Numerical Simulation of Stationary Nucleation in a Wide Range of Supersaturations Taking into Account Thermal Effects

The molecular dynamics method is employed to solve the problem of stationary vapor–liquid nucleation at a constant number of particles interacting via the Lennard-Jones potential for the cases of both isothermal and nonisothermal nucleation in a wide range of vapor supersaturations. A special simulation approach is used, in which clusters that have reached a certain size are removed from the system, while particles composing them are returned as monomers. The temperature distribution over cluster sizes is determined.
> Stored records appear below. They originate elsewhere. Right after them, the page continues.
(* ===== verification/ComputeFacts.v ===== *)
(** * Compute: theorems on money, budgets, quotes and receipts

    An escrow is paid out exactly once and exactly, a budget is never
    exceeded, the quote that is chosen is the best of those that count, the
    sandbox that is derived for a job grants what the job declares and no more;
    and what a receipt does not commit to. *)

From stdpp Require Import gmap.
From S2P Require Import Prelude Format Economics Aura AuraFacts AuraRoute Compute ComputeMarket ComputeOrder ComputeGraph.

(** ** Escrow *)

Lemma max_premium_exact total : in_u64 total -> max_premium total = total * 2500 / 10000.
Proof.
  intros [Ha Hb]. unfold max_premium, QRX_COMPUTE_BPS, QRX_FASTTRACK_MAX_PREMIUM_BPS.
  pose proof (Z.div_mod total 10000 ltac:(lia)) as E. pose proof (Z.mod_pos_bound total 10000 ltac:(lia)) as Hm.
  set (q := total / 10000) in *. set (m := total mod 10000) in *. assert (0 <= q) by (apply Z.div_pos; lia).
  rewrite (u64_small (q * 2500)), (u64_small (m * 2500)) by word.
  replace (total * 2500) with (q * 2500 * 10000 + m * 2500) by lia. rewrite Z.div_add_l by lia.
  assert (0 <= m * 2500 / 10000 <= m) by (split; [apply Z.div_pos; lia|apply Z.div_le_upper_bound; lia]). apply u64_small. word.
Qed.

(** An open escrow that holds what may have to be paid. *)
Record escrow_funded (e : QrxComputeEscrow) : Prop := {
  ef_open : escrow_open e;
  ef_max : 0 <= es_max_compute_atoms e;
  ef_fast : 0 <= es_fasttrack_fee_atoms e;
  ef_reward : 0 <= es_verification_reward_spent_atoms e <= es_verification_reward_atoms e;
  ef_locked : es_locked_atoms e = es_max_compute_atoms e + es_fasttrack_fee_atoms e + es_verification_reward_atoms e;
  ef_fits : in_u64 (es_locked_atoms e)
}.

(** An escrow is locked for every valid graph that has not expired, with a
    premium of at most a quarter, and then it holds the two fees. *)
Theorem escrow_lock_spec sha3_256 g fast height : graph_typed g -> in_u64 fast ->
  let total := g_max_total_fee_atoms g in
  match qrx_compute_escrow_lock sha3_256 g fast height with
  | (c, Some e) => c = 0 /\ graph_ok g /\ height < g_expiry_height g /\ fast <= total * 2500 / 10000 /\ escrow_funded e /\
                   es_locked_atoms e = total + fast /\ es_expiry_height e = g_expiry_height g
  | (c, None) => c <> 0 /\ (~ graph_ok g \/ g_expiry_height g <= height \/ total * 2500 / 10000 < fast \/ UINT64_MAX < total + fast)
  end.
Proof.
  intros Ht Hf total. pose proof (graph_validate_iff g Ht) as Hv. pose proof (gt_total g Ht) as Htot. unfold qrx_compute_escrow_lock. fold total in Htot |- *.
  rewrite (max_premium_exact total Htot). destruct (decide (qrx_compute_job_graph_validate g <> 0 \/ g_expiry_height g <= height)) as [Hb|Hb].
  { split; [lia|]. destruct Hb; [left|right; by left]. tauto. }
  apply Decidable.not_or in Hb as [Hok Hexp]. apply dec_stable in Hok. pose proof (proj1 Hv Hok) as Hgo.
  assert (total <> 0) as Hnz by apply Hgo. destruct (decide (total <> 0 /\ _)) as [[_ Hp]|Hp]; [split; [lia|]; right; right; left; lia|].
  destruct (decide (UINT64_MAX - total < fast)) as [Hu|Hu]; [split; [lia|]; right; right; right; lia|].
  unfold qrx_compute_job_graph_commitment. rewrite decide_False by lia. cbn [es_locked_atoms es_expiry_height].
  split; [done|]. split; [done|]. split; [lia|]. split; [lia|]. assert (total +64 fast = total + fast) as Es by (apply u64_small; word).
  split; [|by rewrite Es]. constructor; cbn; [by left|word|word|lia|rewrite Es; fold total; lia|apply u64_range].
Qed.

(** The calls that drive an escrow. *)
Inductive EscrowCall := CallAssign | CallSettle (actual height : Z) | CallRefund (height : Z).
Definition escrow_call (e : QrxComputeEscrow) (c : EscrowCall) : Z * QrxComputeEscrow :=
  match c with
  | CallAssign => qrx_compute_escrow_mark_assigned e
  | CallSettle actual height => qrx_compute_escrow_settle e actual height
  | CallRefund height => qrx_compute_escrow_refund e height
  end.
Definition escrow_run (e : QrxComputeEscrow) (calls : list EscrowCall) : QrxComputeEscrow := foldl (fun e c => snd (escrow_call e c)) e calls.
Definition call_typed (c : EscrowCall) : Prop := match c with CallSettle actual _ => 0 <= actual | _ => True end.

(** What the escrow held is what the provider, the two funds, the verifiers
    and the owner get. *)
Definition settled_exactly (e0 e : QrxComputeEscrow) : Prop :=
  0 <= es_actual_compute_atoms e <= es_max_compute_atoms e0 /\
  0 <= es_fasttrack_dev_atoms e /\ 0 <= es_fasttrack_net_atoms e /\
  0 <= es_fasttrack_fee_atoms e0 - es_fasttrack_dev_atoms e - es_fasttrack_net_atoms e /\ 0 <= es_refund_atoms e /\
  es_locked_atoms e0 = es_actual_compute_atoms e + es_fasttrack_dev_atoms e + es_fasttrack_net_atoms e +
    (es_fasttrack_fee_atoms e0 - es_fasttrack_dev_atoms e - es_fasttrack_net_atoms e) + es_verification_reward_spent_atoms e0 + es_refund_atoms e /\
  (es_fasttrack_fee_atoms e0 <= QRX_MAX_SUPPLY_ATOMS ->
   es_fasttrack_dev_atoms e = es_fasttrack_fee_atoms e0 * 50 / 10000 /\ es_fasttrack_net_atoms e = es_fasttrack_fee_atoms e0 * 950 / 10000).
It is found that the temperature somewhat decreases beginning from its value corresponding to monomers; however, as the cluster size approaches a critical value, it returns to its initial level and, then, rapidly increases. The temperature distribution over cluster sizes governs the distribution of their number densities and controls vapor nonideality, thus significantly affecting the nucleation rate. It is shown that the knowledge of the cluster temperature is of critical importance for analytical models, as it enables one to accurately determine the vapor supersaturation and the actual nonisothermal nucleation rate. The nucleation rates and critical cluster sizes determined for the isothermal and nonisothermal cases have shown satisfactory agreement with a theoretical model predicting a decrease in the nucleation rate under the nonisothermal conditions.